Some commentaries focus their discussion on which of these soils represent the Christian. Although they may differ in their arguments for whether the former three soils could depict a Christian, they all unanimously agree that the seed that landed in the good soil is a Christian. Yet, this should not be the main concern of the parable.
A seed has one objective when it is planted in the field, and that is to produce a harvest, which is the only reason that a sower sows it. The seed, Jesus explains in the parable, is the Word of God. The only objective of the Word is to produce fruit in our hearts, which creates in us a greater appetite for Jesus—a desire for godliness.

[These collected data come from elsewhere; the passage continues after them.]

Inductive event :=
| StopStandard (t : Transceiver)
| ReleaseTransceiver (t : Transceiver)
| ReleaseTrack (t : Track)
| ReleaseSource (s : Source)
| OnAudioActivated
| OnAudioStopped (graceful : bool) (reason : string)
| Forward (n : notice)
| AdmStopRecording | AdmInitRecording | AdmStartRecording.
Abbreviation M := (eff lifecycle event).

Definition observe (e : event) : M unit := s ← eget; ewhen (observer_ s) (emit e).
Definition forward (n : notice) : M unit := s ← eget; ewhen (downstream_ s) (emit (Forward n)).
Definition optional {A} (f : A → event) (x : option A) : M unit :=
  match x with Some a => emit (f a) | None => mret tt end.

Definition StopInternal (graceful : bool) (reason : string) : M unit :=
  s ← eget;
  match state_ s with
  | kStopped => mret tt
  | _ =>
      optional StopStandard (transceiver_ s);;
      emod (λ s, s <| transceiver_ := None |>);; optional ReleaseTransceiver (transceiver_ s);;
      emod (λ s, s <| track_ := None |>);; optional ReleaseTrack (track_ s);;
      emod (λ s, s <| source_ := None |>);; optional ReleaseSource (source_ s);;
      emod (λ s, s <| state_ := kStopped |>);;
      observe (OnAudioStopped graceful reason)
  end.

(** [~CbAudioLifecycle] *)
Definition destroy : M unit :=
  s ← eget;
  match state_ s with
  | kStopped | kIdle => mret tt
  | _ => StopInternal false "lifecycle destroyed"
  end.
(** A notification reaches its handler once, after the lifecycle has acted on it. *)
Lemma on_audio_notify (h : notice → M unit) (s : session) (a : audio) n :
  audio_lifecycle_ s = Some a → downstream_ a = true →
  exec (on_audio h tt (notify n)) s =
    exec (h n) (s <| audio_lifecycle_ := Some (exec (notify n) a) |>).
Proof.
  intros Ha Hd. destruct (notify n a) as [[r a'] es] eqn:Hm.
  destruct (on_audio_run h tt (notify n) s a a' r es Ha Hm) as [_ ->].
  destruct (handle_forwards (Notify n) a Hd) as (_ & _ & H). unfold events in H. simpl in H.
  rewrite Hm in H. simpl in H. rewrite H. simpl. unfold exec. by rewrite Hm.
Qed.

(** ** Re-arming the driver *)

Lemma omap_wire (l : list E) : omap notice_of (OffererDriver.Wire <$> l : list devent) = [].
Proof. by induction l. Qed.

Lemma SendBye_spec (o : driver) : ∃ t ok es,
  SendByeEnvelope o = (ok, o <| ws_client_ := t |>, es) ∧ omap notice_of (es : list devent) = [].
Proof.
  unfold SendByeEnvelope, ws_Send. do 3 eexists. split; [reflexivity|].
  by rewrite omap_app, omap_wire.
Qed.

(** Closing a session that is not over notifies its end, once. *)
Lemma driver_Close (o : driver) reason source :
  teardown_emitted_ o = false → OffererDriver.state_ o ≠ kFailed →
  ∃ o' es, CloseInternal reason source o = (tt, o', es) ∧
    OffererDriver.state_ o' = OffererDriver.kClosed ∧ pc_ o' = pc_ o ∧ pcs_made o' = pcs_made o ∧
    OffererDriver.observer_ o' = OffererDriver.observer_ o ∧
    omap notice_of (es : list devent) = if OffererDriver.observer_ o then [Closed reason] else [].
Proof.
  intros Ht Hf. unfold CloseInternal. rewrite get_run, Ht.
  assert (st_eq (OffererDriver.state_ o) kFailed = false) as -> by (by destruct (OffererDriver.state_ o)).
  cbn zeta. match goal with |- context [ewhen ?b _] => generalize b end. intros b.
  assert (∃ t es, ewhen b (SendByeEnvelope;; mret tt) o = (tt, o <| ws_client_ := t |>, es) ∧
    omap notice_of (es : list devent) = []) as (t & es & Hb & He).
  { destruct b.
    - destruct (SendBye_spec o) as (t & ok & es & Hs & He). exists t, es. split; [|done].
      unfold ewhen, mbind, eff_bind. rewrite Hs. unfold mret, eff_ret. by rewrite app_nil_r.
    - exists (ws_client_ o), []. split; [|done]. by destruct o. }
  unfold mbind at 1, eff_bind at 1. rewrite Hb. clear Hb.
  destruct o as [ws ob pc ice early st ini ren td once ans con pl w made].
  unfold ClosePcOnSignalingThread, OffererDriver.observe. run_eff.
  destruct pc, ob; simpl; do 2 eexists; (split; [reflexivity|]); repeat split;
    rewrite !omap_app, He; done.
Qed.

(** What a re-arm does to a driver that has a session. *)
Lemma driver_Rearm (o : driver) (announce_bye : bool) :
  OffererDriver.state_ o ≠ OffererDriver.kIdle → OffererDriver.state_ o ≠ kFailed →
  (OffererDriver.state_ o ≠ OffererDriver.kClosed → teardown_emitted_ o = false) →
  ∃ o' es, OffererDriver.Rearm announce_bye o = (true, o', es) ∧
    OffererDriver.state_ o' = OffererDriver.kIdle ∧ pc_ o' = None ∧ pcs_made o' = pcs_made o ∧
    OffererDriver.observer_ o' = OffererDriver.observer_ o ∧
    omap notice_of (es : list devent) =
      if bool_decide (OffererDriver.state_ o = OffererDriver.kClosed) || negb (OffererDriver.observer_ o)
      then [] else [Closed "rearm"].
Proof.
  intros H1 H2 H3. unfold OffererDriver.Rearm. rewrite get_run.
  assert (st_eq (OffererDriver.state_ o) OffererDriver.kIdle = false) as ->
    by (by destruct (OffererDriver.state_ o)).
  assert (st_eq (OffererDriver.state_ o) kFailed = false) as -> by (by destruct (OffererDriver.state_ o)).
  destruct (decide (OffererDriver.state_ o = OffererDriver.kClosed)) as [Hc|Hc].
  - rewrite Hc, bool_decide_eq_true_2 by done. cbn. 
    destruct o as [ws ob pc ice early st ini ren td once ans con pl w made]. run_eff.
    destruct pc; do 2 eexists; (split; [reflexivity|by repeat split]).
  - rewrite bool_decide_eq_false_2 by done.
    assert (st_eq (OffererDriver.state_ o) OffererDriver.kClosed = false) as ->
      by (by destruct (OffererDriver.state_ o)).
    destruct (driver_Close o "rearm" (if announce_bye then "rearm" else "remote") (H3 Hc) H2)
      as (o1 & es & Hr & Hs & Hp & Hm & Ho & He).
    cbn [negb ewhen]. unfold mbind at 1, eff_bind at 1. rewrite Hr. cbn [orb].
    destruct o1 as [ws ob pc ice early st ini ren td once ans con pl w made]. simpl in *. subst.
    run_eff. destruct (pc_ o); simpl; do 2 eexists; (split; [reflexivity|]); repeat split;
      rewrite ?omap_app, He; by destruct (OffererDriver.observer_ o).
Qed.

Lemma driver_Start (o : driver) :
  OffererDriver.state_ o = OffererDriver.kIdle → ∃ o',
    OffererDriver.Start PcOk o = (tt, o', [] : list devent) ∧
    OffererDriver.state_ o' = kCreatingPc ∧ pc_ o' = Some (pcs_made o) ∧
    pcs_made o' = S (pcs_made o) ∧ OffererDriver.observer_ o' = OffererDriver.observer_ o.
Proof.
  intros Hs. destruct o as [ws ob pc ice early st ini ren td once ans con pl w made].
  simpl in Hs. subst st. unfold OffererDriver.Start. run_eff. eexists. by split.
Qed.

(** ** What a re-arm does to the session *)

(** The driver, the lifecycle and the flags: what the consumers of the data
    channels and the video track do not touch. *)
Definition core (s : session) :=
  (offerer_driver_ s, audio_lifecycle_ s, native_session_started_ s, tearing_down_ s,
   rearming_ s, quit_main_message_loop_ s, posted s).
Definition same_core (s : session) (es : list (@sevent W E)) (s' : session) : Prop := core s' = core s.
#[local] Instance same_core_rel : TraceRel same_core.
Proof. split; unfold same_core; congruence. Qed.

Lemma core_emit e : respects same_core (emit e : M unit).
Proof. by intros s. Qed.
Lemma core_mod (f : session → session) : (∀ s, core (f s) = core s) → respects same_core (emod f).
Proof. intros H s. apply H. Qed.
#[local] Hint Resolve core_emit : eff.

Lemma core_reset p : respects same_core (reset p).
Proof.
  apply respects_get. intros s. apply respects_when; [apply _|].
  apply respects_bind; [apply _|by apply core_mod|]. intros _.
  apply respects_bind; [apply _| |intros _; apply core_emit].
  apply respects_when; [apply _|apply core_emit].
Qed.
Lemma core_create p : respects same_core (create p).
Proof.
  apply respects_bind; [apply _|apply core_reset|]. intros _.
  apply respects_bind; [apply _|by apply core_mod|]. intros _. apply core_emit.
Qed.
Lemma core_unbind l : respects same_core (unbind l).
Proof. apply respects_get. intros s. apply respects_when; [apply _|apply core_emit]. Qed.

(** Walk through a computation that leaves the core alone. *)
Ltac core_walk :=
  repeat match goal with
  | |- respects same_core (eget ≫= _) => apply respects_get; intros ?
  | |- respects same_core (_ ≫= _) => apply respects_bind; [apply _| |intros ?]
  | |- respects same_core (ewhen _ _) => apply respects_when; [apply _|]
  | |- respects same_core (mret _) => apply respects_ret, _
  | |- respects same_core (emit _) => apply core_emit
  | |- respects same_core (emod _) => by apply core_mod
  | |- respects same_core (create _) => apply core_create
  | |- respects same_core (reset _) => apply core_reset
  | |- respects same_core (unbind _) => apply core_unbind
  | |- respects same_core (match ?x with _ => _ end) => destruct x
  end.

Lemma core_release : respects same_core release_consumers.
Proof. unfold release_consumers. core_walk. Qed.
Lemma core_rebuild w : respects same_core (RebuildNativeDataChannels w).
Proof. unfold RebuildNativeDataChannels. core_walk. Qed.

(** A call into the lifecycle that forwards nothing changes the lifecycle. *)
Lemma core_on_audio {A} (h : notice → M unit) (d : A) m (s : session) (a a' : audio) r es o st td re q p :
  core s = (o, Some a, st, td, re, q, p) → m a = (r, a', es) → omap forwarded es = [] →
  result (on_audio h d m) s = r ∧ core (exec (on_audio h d m) s) = (o, Some a', st, td, re, q, p).
Proof.
  intros Hc Hm He. assert (audio_lifecycle_ s = Some a) as Ha by (unfold core in Hc; by simplify_eq).
  destruct (on_audio_run h d m s a a' r es Ha Hm) as [Hr ->]. split; [done|].
  rewrite He. unfold core in *. simpl. by simplify_eq.
Qed.

(** So does a call into the driver that notifies nothing. *)
Lemma core_on_driver {A} (h : notice → M unit) (d : A) m (s : session) (o o' : driver) r es a st td re q p :
  core s = (Some o, a, st, td, re, q, p) → m o = (r, o', es) → omap notice_of (es : list devent) = [] →
  result (on_driver h d m) s = r ∧ core (exec (on_driver h d m) s) = (Some o', a, st, td, re, q, p).
Proof.
  intros Hc Hm He. assert (offerer_driver_ s = Some o) as Ho by (unfold core in Hc; by simplify_eq).
  destruct (on_driver_run h d m s o r o' es Ho Hm) as [Hr ->]. split; [done|].
  rewrite He. unfold core in *. simpl. by simplify_eq.
Qed.

(** The end of the driver's session reaches the lifecycle, then the
    supervisor, which asks for a re-arm. *)
Lemma core_driver_closes {A} (d : A) m (s : session) (o o' : driver) r es (a : audio) reason st re q p :
  core s = (Some o, Some a, st, false, re, q, p) → downstream_ a = true →
  m o = (r, o', es) → omap notice_of (es : list devent) = [Closed reason] →
  result (on_driver notified d m) s = r ∧
  core (exec (on_driver notified d m) s) =
    (Some o', Some (exec (notify (Closed reason)) a), st, false, re, q,
     (p ++ [TaskRearmOrShutdown true])%list).
Proof.
  intros Hc Hd Hm He. assert (offerer_driver_ s = Some o) as Ho by (unfold core in Hc; by simplify_eq).
  destruct (on_driver_run notified d m s o r o' es Ho Hm) as [Hr ->]. split; [done|].
  rewrite He. cbn [foldl].
  rewrite (on_audio_notify notified _ a); [|unfold core in Hc; simpl; by simplify_eq|done].
  assert (tearing_down_ s = false) as Htd by (unfold core in Hc; by simplify_eq).
  cbn [notified]. unfold OnClosed, post. rewrite exec_get. simpl. rewrite Htd.
  unfold core in *. simpl. injection Hc. by intros -> -> -> -> -> _ _.
Qed.

Lemma Prepare_run (a : audio) reason : ∃ a' es,
  PrepareForTeardown reason a = (tt, a', es) ∧ AudioLifecycle.state_ a' = kStopped ∧
  downstream_ a' = downstream_ a ∧ omap forwarded es = [].
Proof.
  destruct a as [ds ob adm wt tr tk sr st em].
  destruct st, ob, sr, tk, tr; do 2 eexists; (split; [reflexivity|by repeat split]).
Qed.

Lemma audio_Rearm_run (a : audio) : AudioLifecycle.state_ a = kStopped → ∃ a' es,
  AudioLifecycle.Rearm a = (true, a', es) ∧ AudioLifecycle.state_ a' = kIdle ∧
  downstream_ a' = downstream_ a ∧ omap forwarded es = [].
Proof.
  destruct a as [ds ob adm wt tr tk sr st em]. simpl. intros ->.
  destruct adm, wt; do 2 eexists; (split; [reflexivity|by repeat split]).
Qed.

Lemma Adopt_run (a : audio) source track transceiver : ∃ a' es,
  AdoptBindings source track transceiver a = (tt, a', es) ∧
  AudioLifecycle.state_ a' =
    (match AudioLifecycle.state_ a, source, track, transceiver with
     | kIdle, Some _, Some _, Some _ => kArmed
     | st, _, _, _ => st
     end) ∧
  downstream_ a' = downstream_ a ∧ omap forwarded es = [].
Proof.
  destruct a as [ds ob adm wt tr tk sr st em].
  destruct st, source, track, transceiver; do 2 eexists; (split; [reflexivity|by repeat split]).
Qed.

Lemma closed_stops_idle (a : audio) reason :
  AudioLifecycle.state_ a = kIdle →
  AudioLifecycle.state_ (exec (notify (Closed reason)) a) = kStopped ∧
  downstream_ (exec (notify (Closed reason)) a) = downstream_ a.
Proof. destruct a as [ds ob adm wt tr tk sr st em]. simpl. intros ->. by destruct ds. Qed.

If this parable is about sowing the Word of God, then the key to this parable is in the different kinds of soil, which are the different responses that people make to the Word of God. The diverse consequences are not the results of the sower or the seed. Rather, they are due to the fact that the soils are different, which causes the outcomes to be varied. This is not a parable about the minds of people—though our mind is a means to get through to the heart—but about the soil, which represents the hearts of people. It is about our receptivity to the seed, which is the Word of God. A more suitable name for this parable is probably, “The Parable of the Soils.”
We cannot overemphasize this responsibility for believers of Jesus Christ to teach and preach the Word of God. Jesus did not say, “whoever has eyes to see, let them see,” but “whoever has ears to hear, let them hear” (Luke 8:8). The central thrust of God’s agenda in our world comes through the ministry of the Word of God. We may not know the type of soil we are sowing into when we share the Word, but this should not stop us from sowing because some may fall onto good soil that are ready to receive Jesus.
Prayer: Dear God, thank You for Your Word. May it be like a seed and produces fruit in my life. Open the hearts of those whom I share the gospel with to bear fruit also.